### Exercise brief
Restate the data that follows exactly as it stands, beginning with the first line and ending with the line that contains "let port := match".

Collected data

◆ ◆ ◆ ◆ ◆

Definition directory_server (configuration : list (string * json)) : outcome ldap_server :=
  match server_uri configuration with
  | Raise e => Raise e
  | Ok parsed =>
      let use_ssl := bool_decide (url_scheme parsed = "ldaps") in
      match url_port parsed with
      | Raise e => Raise e
      | Ok p =>
          let port := match p with Some 0 | None => if use_ssl then 636 else 389 | Some n => n end in
          match validate_directory_host (url_hostname parsed) port with
          | Raise e => Raise e
          | Ok _ =>
              match (match dict_get "connect_timeout_seconds" configuration with Some j => int_of_json j | None => Ok 10 end) with
              | Raise e => Raise e
              | Ok timeout => Ok (LdapServer (url_hostname parsed) port use_ssl timeout)
              end
          end
      end
  end.

Definition directory_bind (configuration : list (string * json)) (server : ldap_server) : ldap_bind :=
  LdapBind (or_none configuration "bind_dn") (or_none configuration "bind_password")
    (match or_none configuration "use_start_tls" with Some _ => negb (srv_use_ssl server) | None => false end).

Definition _connection (configuration : list (string * json)) : io ldap_conn :=
  server ← lift (directory_server configuration);
  lift (new_server server) ;;
  let bind := directory_bind configuration server in
  masked connection_refused (call (Connected server bind) (new_connection server bind)).

Definition test_connection (configuration : list (string * json)) : io bool :=
  connection ← _connection configuration;
  call Unbound (unbind connection) ;;
  mret true.

(** ** Entries *)

Definition value_truthy (v : ldap_value) : bool :=
  match v with
  | LText s => bool_decide (s ≠ "")
  | LList l => bool_decide (l ≠ [])
  | LOther b _ _ => b
  end.

(** [str(value)] *)
Definition value_str (v : ldap_value) : string :=
  match v with LText s => s | LList l => list_str l | LOther _ t _ => t end.

(** [value[0] if value else ""] of a list; another value as it is. *)
Definition first_value (v : ldap_value) : ldap_value :=
  match v with LList l => default (LText "") (head l) | _ => v end.

(** [values.get(name) or ""], the first of a list, as a text *)
Definition text_attribute (e : ldap_entry) (name : json) : outcome string :=
  match le_attribute e name with
  | Raise x => Raise x
  | Ok v => let v := default (LText "") v in
            Ok (value_str (first_value (if value_truthy v then v else LText "")))
  end.

Definition entry_groups (e : ldap_entry) (name : json) : outcome (list string) :=
  match le_attribute e name with
  | Raise x => Raise x
  | Ok None => Ok []
  | Ok (Some v) =>
      if negb (value_truthy v) then Ok []
      else match v with
           | LText s => Ok [s]
           | LList l => Ok (value_str <$> l)
           | LOther _ _ (Some items) => Ok items
           | LOther _ _ None => Raise (TypeError "object is not iterable")
           end
  end.

Record attribute_names := AttributeNames {
  username_attribute : json;
  email_attribute : json;
  display_name_attribute : json;
  group_attribute : json;
}.

(** [configuration.get(name, default)] *)
Definition read_attribute_names (configuration : list (string * json)) : attribute_names :=
  let get name default_ := default (JStr default_) (dict_get name configuration) in
  AttributeNames (get "username_attribute" "uid") (get "email_attribute" "mail")
    (get "display_name_attribute" "displayName") (get "group_attribute" "memberOf").

(** One turn of the loop: no user for a reference or an entry without a name. *)
Definition read_entry (names : attribute_names) (e : ldap_entry) : outcome (option directory_user) :=
  if negb (bool_decide (le_type e = Some "searchResEntry")) then Ok None
  else
    match le_attribute e (username_attribute names) with
    | Raise x => Raise x
    | Ok None => Ok None
    | Ok (Some v) =>
        let username := first_value v in
        if negb (value_truthy username) then Ok None
        else
          match entry_groups e (group_attribute names), text_attribute e (email_attribute names),
                text_attribute e (display_name_attribute names), le_dn e with
          | Ok groups, Ok email, Ok display_name, Some dn =>
              Ok (Some (DirectoryUser dn (value_str username) email display_name groups [("dn", JStr dn)]))
          | Raise x, _, _, _ | _, Raise x, _, _ | _, _, Raise x, _ => Raise x
          | _, _, _, None => Raise (OtherError "KeyError")
          end
    end.

Fixpoint read_entries (names : attribute_names) (entries : list (outcome ldap_entry)) : outcome (list directory_user) :=
  match entries with
  | [] => Ok []
  | Raise e :: _ => Raise e
  | Ok entry :: rest =>
      match read_entry names entry with
      | Raise e => Raise e
      | Ok user =>
          match read_entries names rest with
          | Raise e => Raise e
          | Ok users => Ok (match user with Some u => u :: users | None => users end)
          end
      end
  end.
(* ===== verification/PortalPages.v ===== *)
(** * The pages of the portal ([api/views.py], [accounts/forms.py])

    The start page, the list of targets, the account page with its three forms, and the
    health endpoint.  What a page shows is the context of its template; the widgets are
    left out, and so are the first and last names, which nothing else reads.  The
    validation of passwords and addresses is [Forms.DjangoForms]; the hash that ties a
    browser session to a password is [SignIn.session_auth_hash]. *)

From S2P Require Import Prelude PyStr Json Loads Crypto PyTime Models World Text AuditTrail Rbac Ip Policies.
From S2P Require Import Approvals Vault Mfa Accounts Leases Sessions Licensing Directory Portal PortalMfa Outbound Forms ConsoleForms ConsoleOps SignIn.

Local Open Scope Z_scope.

(** ** The forms of the account page ([accounts/forms.py]) *)

Section forms.
Context {PF : Platform} {DF : DjangoForms}.

(** The instance with the names and address of a valid form. *)
Definition ProfileForm (d : db) (self : obj user) (q : querydict) : option user :=
  display_name ← char_field q "display_name" false (Some 150);
  email ← email_field q "email";
  char_field q "first_name" false (Some 150) ;;
  char_field q "last_name" false (Some 150) ;;
  require (negb (taken (Some (pk self)) (λ u, bool_decide (u_email u = email)) (users d))) ;;
  Some (val self <| u_display_name := display_name |> <| u_email := email |>).

Definition PreferencesForm (self : obj user) (q : querydict) : option user :=
  theme ← choice_field q "preferred_theme" true Theme_values;
  language ← choice_field q "preferred_language" true Language_values;
  Some (val self <| u_preferred_theme := theme |> <| u_preferred_language := language |>).

(** Django's [PasswordChangeForm]: the new password. *)
Definition PasswordChangeForm (self : obj user) (q : querydict) : option string :=
  old_password ← raw_char_field q "old_password";
  new_password1 ← raw_char_field q "new_password1";
  new_password2 ← raw_char_field q "new_password2";
  require (check_password old_password (u_password (val self))) ;;
  require (bool_decide (new_password1 = new_password2)) ;;
  require (password_acceptable new_password2 (val self)) ;;
  Some new_password1.
End forms.

(** ** The views *)

Section views.
Context {PF : Platform} {LE : LicenseEnv} {DF : DjangoForms} {SE : SignInEnv}.

Definition ids_json {A} (l : list (obj A)) : json := JArr ((λ o, JStr (str_uuid (pk o))) <$> l).

(** [form.save()] or [set_password] and [save]: the whole row of [request.user], which
    is the same object afterwards. *)
Definition save_account (u : obj user) (new : user) (action : string) (r : http_request) : M (response * http_request) :=
  save_user (pk u) new ;;
  record_event (Some (pk u)) action (user_resource u) [] None ;;
  redirect "account" (r <| rq_user := Authenticated (Obj (pk u) new) |>).

(** [update_session_auth_hash] *)
Definition update_session_auth_hash (r : http_request) (new : user) : http_request :=
  r <| rq_session ::= <[HASH_SESSION_KEY := JStr (session_auth_hash (u_password new))]> |>.

Definition change_password (u : obj user) (password : string) (r : http_request) : M (response * http_request) :=
  hash ← draw (λ n, make_password n password);
  let new := val u <| u_password := hash |> in
  save_user (pk u) new ;;
  let r := update_session_auth_hash r new in
  record_event (Some (pk u)) "account.password_changed" (user_resource u) [] None ;;
  redirect "account" (r <| rq_user := Authenticated (Obj (pk u) new) |>).

(** The rest of the page: the first confirmed device and the codes left. *)
Definition account_listing (u : obj user) (r : http_request) : M (response * http_request) :=
  d ← asks (λ d, d);
  let device := head (objects_filter (λ o, bool_decide (m_user (val o) = pk u) && bool_decide (m_kind (val o) = TOTP)
                                           && m_confirmed (val o)) (mfa_devices d)) in
  let codes := count_rows (λ o, bool_decide (rc_user (val o) = pk u) && bool_decide (rc_used_at (val o) = None)) (recovery_codes d) in
  mret (Rendered "account.html" 200
          [("mfa_device", match device with Some o => JStr (str_uuid (pk o)) | None => JNull end);
           ("recovery_code_count", JInt codes)], r).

◆ ◆ ◆ ◆ ◆

### Result for this exercise
Definition directory_server (configuration : list (string * json)) : outcome ldap_server :=
  match server_uri configuration with
  | Raise e => Raise e
  | Ok parsed =>
      let use_ssl := bool_decide (url_scheme parsed = "ldaps") in
      match url_port parsed with
      | Raise e => Raise e
      | Ok p =>
          let port := match p with Some 0 | None => if use_ssl then 636 else 389 | Some n => n end in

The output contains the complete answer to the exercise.